Give back the entries exactly, ending with the "[le a b] is" line.

### DATA

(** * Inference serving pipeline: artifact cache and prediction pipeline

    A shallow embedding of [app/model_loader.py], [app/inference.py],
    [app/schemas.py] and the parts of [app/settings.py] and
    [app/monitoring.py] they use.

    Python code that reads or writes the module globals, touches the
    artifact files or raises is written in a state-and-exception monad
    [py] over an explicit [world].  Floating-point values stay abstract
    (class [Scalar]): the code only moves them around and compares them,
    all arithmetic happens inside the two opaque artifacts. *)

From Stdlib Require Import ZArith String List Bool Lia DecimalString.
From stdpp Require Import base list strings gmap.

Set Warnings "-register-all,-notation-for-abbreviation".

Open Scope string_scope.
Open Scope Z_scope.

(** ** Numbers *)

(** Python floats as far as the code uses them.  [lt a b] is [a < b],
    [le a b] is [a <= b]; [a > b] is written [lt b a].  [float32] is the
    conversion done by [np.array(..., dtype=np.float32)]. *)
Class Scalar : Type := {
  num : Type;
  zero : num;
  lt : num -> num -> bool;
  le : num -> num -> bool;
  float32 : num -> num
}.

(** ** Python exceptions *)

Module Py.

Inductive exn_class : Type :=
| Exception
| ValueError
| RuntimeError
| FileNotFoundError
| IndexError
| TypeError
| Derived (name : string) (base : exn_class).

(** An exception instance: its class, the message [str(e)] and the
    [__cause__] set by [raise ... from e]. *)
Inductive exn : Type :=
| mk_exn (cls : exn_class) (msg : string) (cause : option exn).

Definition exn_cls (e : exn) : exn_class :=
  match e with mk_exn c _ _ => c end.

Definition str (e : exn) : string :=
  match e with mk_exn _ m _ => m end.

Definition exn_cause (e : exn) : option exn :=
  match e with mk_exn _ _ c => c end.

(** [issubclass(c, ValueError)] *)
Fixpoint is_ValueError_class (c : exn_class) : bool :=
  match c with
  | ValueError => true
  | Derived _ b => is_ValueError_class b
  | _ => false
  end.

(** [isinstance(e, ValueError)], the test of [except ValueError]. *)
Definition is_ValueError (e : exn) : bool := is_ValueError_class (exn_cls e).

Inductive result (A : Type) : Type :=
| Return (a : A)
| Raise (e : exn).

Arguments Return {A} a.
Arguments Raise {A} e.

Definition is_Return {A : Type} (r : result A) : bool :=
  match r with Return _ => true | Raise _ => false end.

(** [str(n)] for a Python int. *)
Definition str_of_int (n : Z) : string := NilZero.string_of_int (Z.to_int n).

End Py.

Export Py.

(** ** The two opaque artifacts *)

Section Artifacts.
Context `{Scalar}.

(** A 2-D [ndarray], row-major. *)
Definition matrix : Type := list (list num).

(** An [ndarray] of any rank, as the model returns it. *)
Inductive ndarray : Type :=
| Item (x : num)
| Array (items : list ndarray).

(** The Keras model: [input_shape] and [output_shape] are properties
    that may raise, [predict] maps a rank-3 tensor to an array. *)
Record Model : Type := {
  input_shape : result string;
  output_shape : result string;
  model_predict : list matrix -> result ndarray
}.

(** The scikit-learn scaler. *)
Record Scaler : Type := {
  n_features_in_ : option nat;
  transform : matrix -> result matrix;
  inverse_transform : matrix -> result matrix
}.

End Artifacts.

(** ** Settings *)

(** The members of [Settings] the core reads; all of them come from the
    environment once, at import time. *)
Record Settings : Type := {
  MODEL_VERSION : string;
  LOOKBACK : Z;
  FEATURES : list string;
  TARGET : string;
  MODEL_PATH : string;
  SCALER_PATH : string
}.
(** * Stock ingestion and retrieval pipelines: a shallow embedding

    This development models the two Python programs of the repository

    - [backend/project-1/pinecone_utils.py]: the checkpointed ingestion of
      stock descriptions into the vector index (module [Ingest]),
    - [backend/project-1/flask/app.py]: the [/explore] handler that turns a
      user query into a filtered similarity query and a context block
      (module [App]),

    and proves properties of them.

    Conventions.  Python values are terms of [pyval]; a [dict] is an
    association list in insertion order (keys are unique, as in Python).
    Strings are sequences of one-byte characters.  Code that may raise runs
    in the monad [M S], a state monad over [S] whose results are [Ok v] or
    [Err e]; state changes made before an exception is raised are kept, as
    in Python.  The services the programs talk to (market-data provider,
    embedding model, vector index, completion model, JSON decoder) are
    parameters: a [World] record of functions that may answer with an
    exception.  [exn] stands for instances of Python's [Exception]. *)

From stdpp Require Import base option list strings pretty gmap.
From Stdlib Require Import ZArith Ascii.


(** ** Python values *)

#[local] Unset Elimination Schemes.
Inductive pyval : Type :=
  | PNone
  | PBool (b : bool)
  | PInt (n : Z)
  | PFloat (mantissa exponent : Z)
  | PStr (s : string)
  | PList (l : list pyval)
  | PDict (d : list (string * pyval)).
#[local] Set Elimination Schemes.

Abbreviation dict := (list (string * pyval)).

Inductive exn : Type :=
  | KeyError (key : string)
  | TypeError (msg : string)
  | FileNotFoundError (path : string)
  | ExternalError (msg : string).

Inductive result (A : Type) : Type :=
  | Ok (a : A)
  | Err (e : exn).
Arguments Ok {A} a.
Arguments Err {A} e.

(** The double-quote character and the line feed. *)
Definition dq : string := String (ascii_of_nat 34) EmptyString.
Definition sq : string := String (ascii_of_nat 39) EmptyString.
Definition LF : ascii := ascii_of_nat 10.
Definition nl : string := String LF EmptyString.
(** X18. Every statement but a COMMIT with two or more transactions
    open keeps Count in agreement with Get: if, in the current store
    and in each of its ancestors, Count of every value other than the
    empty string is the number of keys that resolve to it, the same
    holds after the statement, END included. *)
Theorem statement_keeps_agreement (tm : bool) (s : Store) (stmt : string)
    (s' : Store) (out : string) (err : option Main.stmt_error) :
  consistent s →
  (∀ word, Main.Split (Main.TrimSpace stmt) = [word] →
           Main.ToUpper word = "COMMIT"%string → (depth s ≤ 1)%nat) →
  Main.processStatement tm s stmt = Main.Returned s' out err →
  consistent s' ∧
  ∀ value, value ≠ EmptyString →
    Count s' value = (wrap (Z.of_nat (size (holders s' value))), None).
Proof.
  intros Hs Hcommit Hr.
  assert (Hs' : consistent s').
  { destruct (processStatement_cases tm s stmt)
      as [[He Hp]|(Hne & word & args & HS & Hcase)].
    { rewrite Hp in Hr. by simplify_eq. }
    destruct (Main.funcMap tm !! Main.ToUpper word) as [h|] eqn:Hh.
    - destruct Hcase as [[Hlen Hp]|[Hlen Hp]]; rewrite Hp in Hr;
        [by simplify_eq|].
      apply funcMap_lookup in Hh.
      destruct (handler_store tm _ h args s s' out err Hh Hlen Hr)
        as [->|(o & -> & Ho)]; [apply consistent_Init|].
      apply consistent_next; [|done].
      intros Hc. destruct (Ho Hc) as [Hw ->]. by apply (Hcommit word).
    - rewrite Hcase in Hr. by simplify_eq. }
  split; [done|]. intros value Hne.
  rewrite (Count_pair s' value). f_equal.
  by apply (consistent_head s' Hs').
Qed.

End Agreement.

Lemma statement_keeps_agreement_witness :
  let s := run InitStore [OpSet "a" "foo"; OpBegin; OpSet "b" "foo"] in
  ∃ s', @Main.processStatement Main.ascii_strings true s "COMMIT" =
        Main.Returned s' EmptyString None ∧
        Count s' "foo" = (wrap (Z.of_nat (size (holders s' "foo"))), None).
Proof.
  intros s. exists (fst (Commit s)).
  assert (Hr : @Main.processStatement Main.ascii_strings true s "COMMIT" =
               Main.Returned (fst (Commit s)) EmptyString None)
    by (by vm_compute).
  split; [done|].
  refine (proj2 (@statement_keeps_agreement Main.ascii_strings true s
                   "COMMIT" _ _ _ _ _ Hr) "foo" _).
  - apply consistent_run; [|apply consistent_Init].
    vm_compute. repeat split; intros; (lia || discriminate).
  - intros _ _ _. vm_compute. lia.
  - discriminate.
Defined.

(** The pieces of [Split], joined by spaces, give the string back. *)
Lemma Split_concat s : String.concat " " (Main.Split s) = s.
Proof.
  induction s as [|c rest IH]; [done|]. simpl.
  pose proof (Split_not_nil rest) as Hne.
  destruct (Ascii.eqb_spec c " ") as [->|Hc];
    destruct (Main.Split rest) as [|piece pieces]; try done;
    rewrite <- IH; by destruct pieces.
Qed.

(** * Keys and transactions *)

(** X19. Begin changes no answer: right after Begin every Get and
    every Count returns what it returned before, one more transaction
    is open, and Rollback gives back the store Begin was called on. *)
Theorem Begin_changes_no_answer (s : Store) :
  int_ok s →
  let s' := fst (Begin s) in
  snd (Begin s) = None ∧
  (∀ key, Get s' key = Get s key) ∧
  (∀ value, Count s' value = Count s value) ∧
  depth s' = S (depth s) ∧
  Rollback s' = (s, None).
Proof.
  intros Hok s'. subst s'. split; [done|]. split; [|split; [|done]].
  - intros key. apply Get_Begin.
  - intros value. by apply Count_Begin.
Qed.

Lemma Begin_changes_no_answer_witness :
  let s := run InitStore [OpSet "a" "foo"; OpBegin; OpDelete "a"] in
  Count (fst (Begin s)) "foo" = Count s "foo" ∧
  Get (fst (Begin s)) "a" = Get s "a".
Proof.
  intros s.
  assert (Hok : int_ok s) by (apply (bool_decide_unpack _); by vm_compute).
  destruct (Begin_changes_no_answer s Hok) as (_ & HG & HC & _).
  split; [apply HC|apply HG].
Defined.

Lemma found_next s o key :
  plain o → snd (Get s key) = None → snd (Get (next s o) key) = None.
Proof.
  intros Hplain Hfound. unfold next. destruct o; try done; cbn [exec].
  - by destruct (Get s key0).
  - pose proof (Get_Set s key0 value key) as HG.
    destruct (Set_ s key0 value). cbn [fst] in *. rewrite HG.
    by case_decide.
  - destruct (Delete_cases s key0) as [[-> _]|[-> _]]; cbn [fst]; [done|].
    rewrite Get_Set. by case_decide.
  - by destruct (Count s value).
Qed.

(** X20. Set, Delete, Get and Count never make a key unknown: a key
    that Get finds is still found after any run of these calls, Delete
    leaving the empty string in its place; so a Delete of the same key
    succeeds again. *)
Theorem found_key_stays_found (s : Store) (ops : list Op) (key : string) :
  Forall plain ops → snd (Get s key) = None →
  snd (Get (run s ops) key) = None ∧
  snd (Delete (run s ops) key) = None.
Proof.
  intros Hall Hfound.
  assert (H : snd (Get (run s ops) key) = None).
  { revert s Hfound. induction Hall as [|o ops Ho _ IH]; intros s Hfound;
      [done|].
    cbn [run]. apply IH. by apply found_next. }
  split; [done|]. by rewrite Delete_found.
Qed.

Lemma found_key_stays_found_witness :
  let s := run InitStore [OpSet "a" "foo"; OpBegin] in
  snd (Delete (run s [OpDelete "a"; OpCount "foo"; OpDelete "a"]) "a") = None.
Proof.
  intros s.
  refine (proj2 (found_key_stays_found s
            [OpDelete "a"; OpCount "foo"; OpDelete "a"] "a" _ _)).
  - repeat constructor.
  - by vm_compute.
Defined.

######

**TASK SOLUTION**.
(** * Inference serving pipeline: artifact cache and prediction pipeline

    A shallow embedding of [app/model_loader.py], [app/inference.py],
    [app/schemas.py] and the parts of [app/settings.py] and
    [app/monitoring.py] they use.

    Python code that reads or writes the module globals, touches the
    artifact files or raises is written in a state-and-exception monad
    [py] over an explicit [world].  Floating-point values stay abstract
    (class [Scalar]): the code only moves them around and compares them,
    all arithmetic happens inside the two opaque artifacts. *)

From Stdlib Require Import ZArith String List Bool Lia DecimalString.
From stdpp Require Import base list strings gmap.

Set Warnings "-register-all,-notation-for-abbreviation".

Open Scope string_scope.
Open Scope Z_scope.

(** ** Numbers *)

(** Python floats as far as the code uses them.  [lt a b] is [a < b],
    [le a b] is [a <= b]; [a > b] is written [lt b a].  [float32] is the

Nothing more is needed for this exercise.